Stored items
===
Definition submit_rating (rater_id datapoint_id left_weight right_weight
    left_selected right_selected : string) : M Response :=
  l_sel ← lift (py_int left_selected);
  r_sel ← lift (py_int right_selected);
  apply_vote left_weight right_weight l_sel r_sel;;
  next_index ← advance rater_id;
  st ← get_state;
  save_progress (rater_sessions st) (aggregate_scores st);;
  if (Z.of_nat (length tasks) <=? next_index)%Z
  then mret AllTasksCompleted
  else mret (NextTaskRedirect rater_id).

Definition get_results : M Response :=
  st ← get_state;
  mret (Results (aggregate_scores st)).

(** [rater_sessions.get(rater_id, {"current_index": 0})
      .get("current_index", 0)] *)
Definition get_status (rater_id : string) : M Response :=
  st ← get_state;
  match rater_sessions st !! rater_id with
  | None => mret (Status rater_id 0 (length tasks))
  | Some (SessionDict session) =>
      mret (Status rater_id (current_index session) (length tasks))
  | Some (NotADict _) => lift (Raise AttributeError)
  end.

Definition handle (req : Request) : M Response :=
  match req with
  | GetTask rater_id => get_task rater_id
  | SubmitRating rater_id datapoint_id left_weight right_weight
                 left_selected right_selected =>
      submit_rating rater_id datapoint_id left_weight right_weight
                    left_selected right_selected
  | GetResults => get_results
  | GetStatus rater_id => get_status rater_id
  end.

(** The state after serving a list of requests one after the other,
    whatever each of them returned. *)
Definition serve (reqs : list Request) (st : State) : State :=
  foldl (λ st req, (handle req st).2) st reqs.
End Server.

(** ** Example data *)

Module Example.
(** [int] on plain decimal strings: an optional sign and ASCII digits. *)
Fixpoint digits (s : string) (acc : Z) : option Z :=
  match s with
  | EmptyString => Some acc
  | String c rest =>
      let n := Z.of_N (Ascii.N_of_ascii c) in
      if bool_decide (48 ≤ n ≤ 57)%Z
      then digits rest (10 * acc + (n - 48))%Z
      else None
  end.

Definition nonempty_digits (s : string) : option Z :=
  match s with
  | EmptyString => None
  | _ => digits s 0
  end.

Definition int (s : string) : option Z :=
  match s with
  | EmptyString => None
  | String c rest =>
      let n := Ascii.N_of_ascii c in
      if (n =? 45)%N then Z.opp <$> nonempty_digits rest
      else if (n =? 43)%N then nonempty_digits rest
      else digits s 0
  end.

Definition experiment_data : ExperimentDefinition := {|
  weights := ["w1"; "w2"; "w3"];
  inputs := [ {| dp_id := "dp1"; dp_input := {[ "text" := "A scenic view of a mountain" ]} |};
              {| dp_id := "dp2"; dp_input := {[ "text" := "A futuristic cityscape" ]} |} ];
  outputs := {[ "w1" := ["/static/dp1_w1.jpg"; "/static/dp2_w1.jpg"];
                "w2" := ["/static/dp1_w2.jpg"; "/static/dp2_w2.jpg"];
                "w3" := ["/static/dp1_w3.jpg"; "/static/dp2_w3.jpg"] ]}
|}.

Definition tasks : list Task :=
  match build_tasks experiment_data with
  | Ok ts => ts
  | Raise _ => []
  end.

(** A generator whose [k]-th raw draw is [7 * k + 3]. *)
Definition g0 : Rng := mkRng (λ k, 7 * k + 3) 0.

(** The state of a process started without a progress file. *)
Definition st0 : State := start experiment_data None g0.

(** The state of a process started on a file written by an earlier
    format, where rater "alice" is stored as the integer 3. *)
Definition legacy_file : Snapshot :=
  mkSnapshot (Some {[ "alice" := NotADict 3 ]}) None.
Definition st_legacy : State := start experiment_data (Some legacy_file) g0.

(** The state after rater "alice" has fetched a first task. *)
Definition st1 : State := (get_task tasks "alice" st0).2.

(** Requests of raters "alice" and "bob". *)
Definition alice_votes_right : Request :=
  SubmitRating "alice" "dp1" "w1" "w2" "0" "1".
Definition alice_votes_both : Request :=
  SubmitRating "alice" "dp2" "w1" "w3" "1" "1".
Definition bob_votes_left : Request :=
  SubmitRating "bob" "dp1" "w2" "w3" "1" "0".

(** An experiment with a single candidate and no outputs at all. *)
Definition single_candidate : ExperimentDefinition := {|
  weights := ["w1"];
  inputs := [ {| dp_id := "dp1"; dp_input := ∅ |} ];
  outputs := ∅
|}.

(** The selections a rater posts for six tasks, one pair per task. *)
Definition six_choices : list (string * string) :=
  [("1", "0"); ("0", "1"); ("1", "1"); ("0", "0"); ("2", "0"); ("0", "1")].
End Example.

(** ** Vocabulary of the properties *)

Section TaskSetVocabulary.
Variable e : ExperimentDefinition.

(** Every candidate has an output for every datapoint. *)
Definition well_formed : Prop :=
  ∀ w, w ∈ weights e →
    ∃ o, outputs e !! w = Some o ∧ (length (inputs e) ≤ length o)%nat.

(** The tasks appended for one datapoint follow the pairs one by one. *)
Definition block_for (i : nat) (inp : Datapoint) (pairs : list (string * string))
    (block : list Task) : Prop :=
  Forall2 (λ p t, make_task e i inp p.1 p.2 = Ok t) pairs block.
End TaskSetVocabulary.

(** The task at position [k] of [ts] is a task for datapoint [inp] and the
    unordered pair of candidates [a], [b]. *)
Definition task_for_pair_at (ts : list Task) (k : nat) (inp : Datapoint)
    (a b : string) : Prop :=
  ∃ t, ts !! k = Some t ∧
       datapoint_id t = dp_id inp ∧ input t = dp_input inp ∧
       ((left_weight t = a ∧ right_weight t = b) ∨
        (left_weight t = b ∧ right_weight t = a)).

(** The sum of all scores across all candidates. *)
Definition sum_scores (scores : gmap string Z) : Z :=
  map_fold (λ _ v acc, (v + acc)%Z) 0%Z scores.

(** The scoring table of the specification: the deltas of candidate A
    (left) and candidate B (right). *)
Definition four_way_rule (selectedA selectedB : bool) : Z * Z :=
  match selectedA, selectedB with
  | true, false => (1, -1)
  | false, true => (-1, 1)
  | true, true => (1, 1)
  | false, false => (-1, -1)
  end%Z.

(** The deltas of a vote whose two selections were parsed to [l_sel] and
    [r_sel]: the table where both are 0 or 1, nothing elsewhere. *)
Definition vote_deltas (l_sel r_sel : Z) : Z * Z :=
  if bool_decide ((l_sel = 0 ∨ l_sel = 1) ∧ (r_sel = 0 ∨ r_sel = 1))%Z
  then four_way_rule (bool_decide (l_sel = 1%Z)) (bool_decide (r_sel = 1%Z))
  else (0, 0)%Z.

(** A candidate's score after the deltas [dl] and [dr] were given to the
    left and to the right candidate of a vote. *)
Definition score_after (left_weight right_weight : string) (dl dr : Z)
    (c : string) (v : Z) : Z :=
  (v + (if decide (c = left_weight) then dl else 0)
     + (if decide (c = right_weight) then dr else 0))%Z.

Definition with_scores (st : State) (scores : gmap string Z) : State :=
  mkState (rater_sessions st) scores (progress_store st) (rng st).

Section ServerVocabulary.
Variable tasks : list Task.
Variable int : string → option Z.

(** The sum of the deltas of the vote a request carries (none for a
    request that is not a vote, or whose selections do not parse). *)
Definition request_delta (req : Request) : Z :=
  match req with
  | SubmitRating _ _ _ _ left_selected right_selected =>
      match int left_selected, int right_selected with
      | Some l_sel, Some r_sel =>
          ((vote_deltas l_sel r_sel).1 + (vote_deltas l_sel r_sel).2)%Z
      | _, _ => 0%Z
      end
  | _ => 0%Z
  end.

(** Serving a list of requests that are all accepted: [None] as soon
    as one of them raises. *)
Fixpoint serve_accepted (reqs : list Request) (st : State) : option State :=
  match reqs with
  | [] => Some st
  | req :: rest =>
      match handle tasks int req st with
      | (Ok _, st') => serve_accepted rest st'
      | (Raise _, _) => None
      end
  end.
End ServerVocabulary.

Definition with_sessions (st : State) (sessions : gmap string SessionValue) : State :=
  mkState sessions (aggregate_scores st) (progress_store st) (rng st).

(** The position advanced by one, the order kept. *)
Definition advanced (session : RaterSession) : RaterSession :=
  {| order := order session; current_index := (current_index session + 1)%Z |}.

(** The state in which the progress file holds the sessions and scores
    of the state itself. *)
Definition persisted (st : State) : State :=
  mkState (rater_sessions st) (aggregate_scores st)
    (Some (mkSnapshot (Some (rater_sessions st)) (Some (aggregate_scores st))))
    (rng st).

Section HandlerVocabulary.
Variable tasks : list Task.

(** What [get_task] answers for a session: the task at
    [order[current_index]], or the completion page. *)
Definition task_response (rater_id : string) (session : RaterSession)
    : result Response :=
  if (Z.of_nat (length tasks) <=? current_index session)%Z
  then Ok AllTasksCompleted
  else
    task_idx ← py_index (order session) (current_index session);
    task ← py_index tasks task_idx;
    Ok (TaskPage rater_id task).

(** The state after [get_task] has created a session for [rater_id]. *)
Definition with_new_session (st : State) (rater_id : string) : State :=
  let '(order, g) := shuffle (range (length tasks)) (rng st) in
  persisted
    (mkState
       (<[rater_id := SessionDict {| order := order; current_index := 0 |}]>
          (rater_sessions st))
       (aggregate_scores st) (progress_store st) g).

(** What [submit_rating] answers after advancing to [next_index]. *)
Definition submit_response (rater_id : string) (next_index : Z) : Response :=
  if (Z.of_nat (length tasks) <=? next_index)%Z
  then AllTasksCompleted
  else NextTaskRedirect rater_id.
End HandlerVocabulary.

(** A request that is not a submission by [rater_id]. *)
Definition no_advance (rater_id : string) (req : Request) : Prop :=
  match req with
  | SubmitRating r _ _ _ _ _ => r ≠ rater_id
  | _ => True
  end.

Section RunVocabulary.
Variable tasks : list Task.
Variable int : string → option Z.

(** The request is a submission by [rater_id] that is accepted in
    state [st]. *)
Definition accepted_submission (rater_id : string) (req : Request)
    (st : State) : bool :=
  match req, (handle tasks int req st).1 with
  | SubmitRating r _ _ _ _ _, Ok _ => bool_decide (r = rater_id)
  | _, _ => false
  end.

(** The number of accepted submissions by [rater_id] while serving
    [reqs] from [st]. *)
Fixpoint count_accepted (rater_id : string) (reqs : list Request)
    (st : State) : nat :=
  match reqs with
  | [] => 0
  | req :: rest =>
      (if accepted_submission rater_id req st then 1 else 0)
      + count_accepted rater_id rest (handle tasks int req st).2
  end.
End RunVocabulary.

(** Every candidate of the experiment has a score. *)
Definition covers_weights (e : ExperimentDefinition) (scores : gmap string Z) : Prop :=
  ∀ w, w ∈ weights e → is_Some (scores !! w).

(** The states of a running process: the state after start-up on any
    progress file (or none), and the states after each request. *)
Inductive reachable (e : ExperimentDefinition) (tasks : list Task)
    (int : string → option Z) : State → Prop :=
| reachable_start file g : reachable e tasks int (start e file g)
| reachable_step req st :
    reachable e tasks int st →
    reachable e tasks int (handle tasks int req st).2.

(** The loop of [random.shuffle] with the drawn indices given as a list,
    the first one for the last position. *)
Fixpoint shuffle_by {A} (i : nat) (x : list A) (js : list nat) : list A :=
  match i, js with
  | S i', j :: js' => shuffle_by i' (swap x i j) js'
  | _, _ => x
  end.

(** The indices the loop draws from generator [g], from position [i]
    down to position 1. *)
Fixpoint drawn (i : nat) (g : Rng) : list nat :=
  match i with
  | 0 => []
  | S i' => let '(j, g') := randbelow g (S i) in j :: drawn i' g'
  end.

(** The lists of indices the loop can draw: one index in [0, k] for each
    position [k] from [i] down to 1. *)
Fixpoint choices_in_range (i : nat) (js : list nat) : Prop :=
  match i, js with
  | 0, [] => True
  | S i', j :: js' => (j ≤ i)%nat ∧ choices_in_range i' js'
  | _, _ => False
  end.


(** ** Vocabulary of the further properties *)

(** Every output the loops read exists: [outputs[w][i]] for every
    candidate [w] and every datapoint index [i]. *)
Definition outputs_complete (e : ExperimentDefinition) : Prop :=
  ∀ w i, w ∈ weights e → (i < length (inputs e))%nat →
    ∃ o out, outputs e !! w = Some o ∧ o !! i = Some out.

(** Both selections are 0 or 1: one of the four branches of the scoring
    step applies. *)
Definition recognised (l_sel r_sel : Z) : Prop :=
  ((l_sel = 0 ∨ l_sel = 1) ∧ (r_sel = 0 ∨ r_sel = 1))%Z.

(** Loading the progress file of the state gives the sessions and scores
    the state has in memory. *)
Definition in_sync (e : ExperimentDefinition) (st : State) : Prop :=
  load_progress e (progress_store st) = (rater_sessions st, aggregate_scores st).

(** The sessions [get_task] creates: the order is a permutation of all
    task indices and the position is not negative. *)
Definition sessions_valid (tasks : list Task) (st : State) : Prop :=
  ∀ rater_id session,
    rater_sessions st !! rater_id = Some (SessionDict session) →
    order session ≡ₚ range (length tasks) ∧ (0 ≤ current_index session)%Z.

(** Both candidates of every task have a score. *)
Definition tasks_scored (tasks : list Task) (st : State) : Prop :=
  ∀ t, t ∈ tasks →
    is_Some (aggregate_scores st !! left_weight t) ∧
    is_Some (aggregate_scores st !! right_weight t).

Section RaterVocabulary.
Variable tasks : list Task.
Variable int : string → option Z.

(** The request the form of a task page posts: the hidden fields
    [rater_id], [datapoint_id], [left_weight] and [right_weight] hold the
    values of the page's task, and the two selection fields what the rater
    toggled. *)
Definition form_request (rater_id : string) (task : Task)
    (left_selected right_selected : string) : Request :=
  SubmitRating rater_id (datapoint_id task) (left_weight task)
    (right_weight task) left_selected right_selected.

(** A rater who fetches a page and posts its form, once for each pair of
    selections in [choices], stopping when no task page is returned: the
    tasks shown, and the state reached. *)
Fixpoint rate (rater_id : string) (choices : list (string * string))
    (st : State) : list Task * State :=
  match choices with
  | [] => ([], st)
  | (left_selected, right_selected) :: rest =>
      match get_task tasks rater_id st with
      | (Ok (TaskPage _ task), st1) =>
          let st2 := (handle tasks int
                        (form_request rater_id task left_selected right_selected)
                        st1).2 in
          let '(shown, st3) := rate rater_id rest st2 in
          (task :: shown, st3)
      | (_, st1) => ([], st1)
      end
  end.
End RaterVocabulary.

(** * Properties *)

Local Close Scope string_scope.

(** ** Pairs of positions: [combinations2] *)

Section Combinations.
Context {A : Type}.
Implicit Types l : list A.

Lemma combinations2_double_length l :
  2 * length (combinations2 l) = length l * (length l - 1).
Proof.
  induction l as [|x xs IH]; [done|].
  cbn [combinations2 length]. rewrite length_app, length_map.
  replace (S (length xs) - 1) with (length xs) by lia.
  destruct xs as [|y ys]; [done|].
  cbn [length] in *. nia.
Qed.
===
▸ ASSIGNMENT: Say how many lines in the entries include the string "lift", and write nothing besides that number.

▸ ANSWER TO THE EXERCISE: 3